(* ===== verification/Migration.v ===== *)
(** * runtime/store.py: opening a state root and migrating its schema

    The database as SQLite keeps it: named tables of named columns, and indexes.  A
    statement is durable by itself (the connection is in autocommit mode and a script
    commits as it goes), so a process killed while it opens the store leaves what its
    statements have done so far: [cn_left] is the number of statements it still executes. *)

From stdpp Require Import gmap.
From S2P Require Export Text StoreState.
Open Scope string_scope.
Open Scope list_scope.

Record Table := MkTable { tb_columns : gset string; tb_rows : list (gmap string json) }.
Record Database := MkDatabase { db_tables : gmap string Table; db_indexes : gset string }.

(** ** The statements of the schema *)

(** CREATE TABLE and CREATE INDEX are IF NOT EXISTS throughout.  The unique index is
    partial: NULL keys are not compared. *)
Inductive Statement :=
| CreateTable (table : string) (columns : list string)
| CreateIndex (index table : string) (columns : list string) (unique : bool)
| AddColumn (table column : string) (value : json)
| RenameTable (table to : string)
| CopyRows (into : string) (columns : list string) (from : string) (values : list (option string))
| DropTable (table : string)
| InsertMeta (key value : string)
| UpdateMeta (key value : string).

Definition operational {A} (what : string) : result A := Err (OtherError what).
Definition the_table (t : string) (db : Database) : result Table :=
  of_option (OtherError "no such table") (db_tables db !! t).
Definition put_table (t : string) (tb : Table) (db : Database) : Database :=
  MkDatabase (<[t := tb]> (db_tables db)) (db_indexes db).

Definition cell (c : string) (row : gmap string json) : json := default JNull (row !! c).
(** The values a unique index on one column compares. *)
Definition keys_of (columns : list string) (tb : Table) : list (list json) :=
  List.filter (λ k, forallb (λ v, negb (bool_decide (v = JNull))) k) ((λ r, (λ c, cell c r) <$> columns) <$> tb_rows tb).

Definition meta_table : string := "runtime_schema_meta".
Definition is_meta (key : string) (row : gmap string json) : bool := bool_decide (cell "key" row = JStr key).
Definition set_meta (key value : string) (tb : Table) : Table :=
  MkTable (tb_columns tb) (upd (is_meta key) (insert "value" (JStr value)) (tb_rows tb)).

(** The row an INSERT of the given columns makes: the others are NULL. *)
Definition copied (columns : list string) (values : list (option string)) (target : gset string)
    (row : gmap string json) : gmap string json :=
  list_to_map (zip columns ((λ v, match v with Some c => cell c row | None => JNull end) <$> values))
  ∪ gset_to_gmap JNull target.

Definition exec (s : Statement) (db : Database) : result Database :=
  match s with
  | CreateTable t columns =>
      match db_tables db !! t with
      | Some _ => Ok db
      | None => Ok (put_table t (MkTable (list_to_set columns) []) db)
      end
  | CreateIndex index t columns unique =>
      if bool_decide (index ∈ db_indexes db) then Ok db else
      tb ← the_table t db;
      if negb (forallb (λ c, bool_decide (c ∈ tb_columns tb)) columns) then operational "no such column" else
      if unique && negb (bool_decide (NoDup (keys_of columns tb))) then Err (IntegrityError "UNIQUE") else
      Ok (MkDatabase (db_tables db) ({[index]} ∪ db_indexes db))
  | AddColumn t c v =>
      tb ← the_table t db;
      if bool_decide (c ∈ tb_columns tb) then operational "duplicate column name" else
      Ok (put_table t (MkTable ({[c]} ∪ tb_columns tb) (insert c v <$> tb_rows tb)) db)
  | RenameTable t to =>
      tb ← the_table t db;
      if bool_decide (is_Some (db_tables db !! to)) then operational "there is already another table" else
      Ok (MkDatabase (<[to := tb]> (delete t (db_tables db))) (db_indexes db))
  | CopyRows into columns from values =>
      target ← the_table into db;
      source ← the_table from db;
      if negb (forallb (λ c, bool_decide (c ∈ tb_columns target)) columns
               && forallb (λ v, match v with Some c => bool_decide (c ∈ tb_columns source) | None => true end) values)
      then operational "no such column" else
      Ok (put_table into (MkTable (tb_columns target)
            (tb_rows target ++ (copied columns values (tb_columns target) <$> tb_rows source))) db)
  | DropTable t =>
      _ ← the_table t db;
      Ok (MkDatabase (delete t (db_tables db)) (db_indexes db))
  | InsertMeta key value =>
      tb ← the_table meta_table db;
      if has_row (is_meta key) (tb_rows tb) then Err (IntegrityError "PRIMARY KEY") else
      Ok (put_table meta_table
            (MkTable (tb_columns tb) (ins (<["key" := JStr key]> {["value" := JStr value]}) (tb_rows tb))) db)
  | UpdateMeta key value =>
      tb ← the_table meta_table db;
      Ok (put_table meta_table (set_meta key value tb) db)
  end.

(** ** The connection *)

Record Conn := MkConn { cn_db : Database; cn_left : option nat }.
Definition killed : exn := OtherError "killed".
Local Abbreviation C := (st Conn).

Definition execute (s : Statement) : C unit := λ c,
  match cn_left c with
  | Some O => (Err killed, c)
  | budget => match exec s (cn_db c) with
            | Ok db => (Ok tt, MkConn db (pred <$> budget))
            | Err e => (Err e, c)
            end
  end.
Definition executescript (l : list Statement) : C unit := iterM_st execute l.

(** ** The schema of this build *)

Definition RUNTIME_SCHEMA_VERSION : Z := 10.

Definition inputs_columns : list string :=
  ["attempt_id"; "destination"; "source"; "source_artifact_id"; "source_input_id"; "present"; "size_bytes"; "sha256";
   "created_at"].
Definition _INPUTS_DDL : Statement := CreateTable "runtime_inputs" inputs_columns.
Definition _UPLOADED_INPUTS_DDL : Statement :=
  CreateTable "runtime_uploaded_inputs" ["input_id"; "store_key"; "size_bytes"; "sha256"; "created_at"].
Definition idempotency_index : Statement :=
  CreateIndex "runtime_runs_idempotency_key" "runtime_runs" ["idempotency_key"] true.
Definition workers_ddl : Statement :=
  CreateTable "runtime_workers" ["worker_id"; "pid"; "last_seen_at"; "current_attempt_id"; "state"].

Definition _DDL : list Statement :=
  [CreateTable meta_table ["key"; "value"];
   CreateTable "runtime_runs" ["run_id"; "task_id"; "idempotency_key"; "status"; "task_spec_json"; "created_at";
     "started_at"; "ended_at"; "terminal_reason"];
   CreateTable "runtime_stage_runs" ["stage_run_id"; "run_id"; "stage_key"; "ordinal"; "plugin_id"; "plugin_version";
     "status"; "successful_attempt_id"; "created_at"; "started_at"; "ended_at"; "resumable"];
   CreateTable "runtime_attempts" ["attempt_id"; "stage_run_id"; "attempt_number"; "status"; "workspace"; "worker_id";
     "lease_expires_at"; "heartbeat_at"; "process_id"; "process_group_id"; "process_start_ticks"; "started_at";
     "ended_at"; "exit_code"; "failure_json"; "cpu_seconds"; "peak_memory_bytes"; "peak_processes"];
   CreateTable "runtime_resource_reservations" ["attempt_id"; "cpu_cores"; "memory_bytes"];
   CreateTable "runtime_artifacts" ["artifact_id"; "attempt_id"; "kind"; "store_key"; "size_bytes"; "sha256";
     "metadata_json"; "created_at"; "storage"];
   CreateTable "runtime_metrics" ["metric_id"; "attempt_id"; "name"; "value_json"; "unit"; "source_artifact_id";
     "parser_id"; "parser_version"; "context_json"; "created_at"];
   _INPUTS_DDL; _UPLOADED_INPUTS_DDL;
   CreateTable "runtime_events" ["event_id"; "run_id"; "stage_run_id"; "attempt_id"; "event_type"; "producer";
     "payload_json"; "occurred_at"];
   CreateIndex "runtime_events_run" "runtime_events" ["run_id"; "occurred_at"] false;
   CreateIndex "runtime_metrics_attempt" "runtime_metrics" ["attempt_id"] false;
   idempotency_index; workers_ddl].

____________

All lines from the first line of the listing above through the line containing "Record Table := MkTable" are to be retyped exactly. Leave out any other line.

WRITTEN RESPONSE:
(* ===== verification/Migration.v ===== *)
(** * runtime/store.py: opening a state root and migrating its schema

    The database as SQLite keeps it: named tables of named columns, and indexes.  A
    statement is durable by itself (the connection is in autocommit mode and a script
    commits as it goes), so a process killed while it opens the store leaves what its
    statements have done so far: [cn_left] is the number of statements it still executes. *)

From stdpp Require Import gmap.
From S2P Require Export Text StoreState.
Open Scope string_scope.
Open Scope list_scope.

Record Table := MkTable { tb_columns : gset string; tb_rows : list (gmap string json) }.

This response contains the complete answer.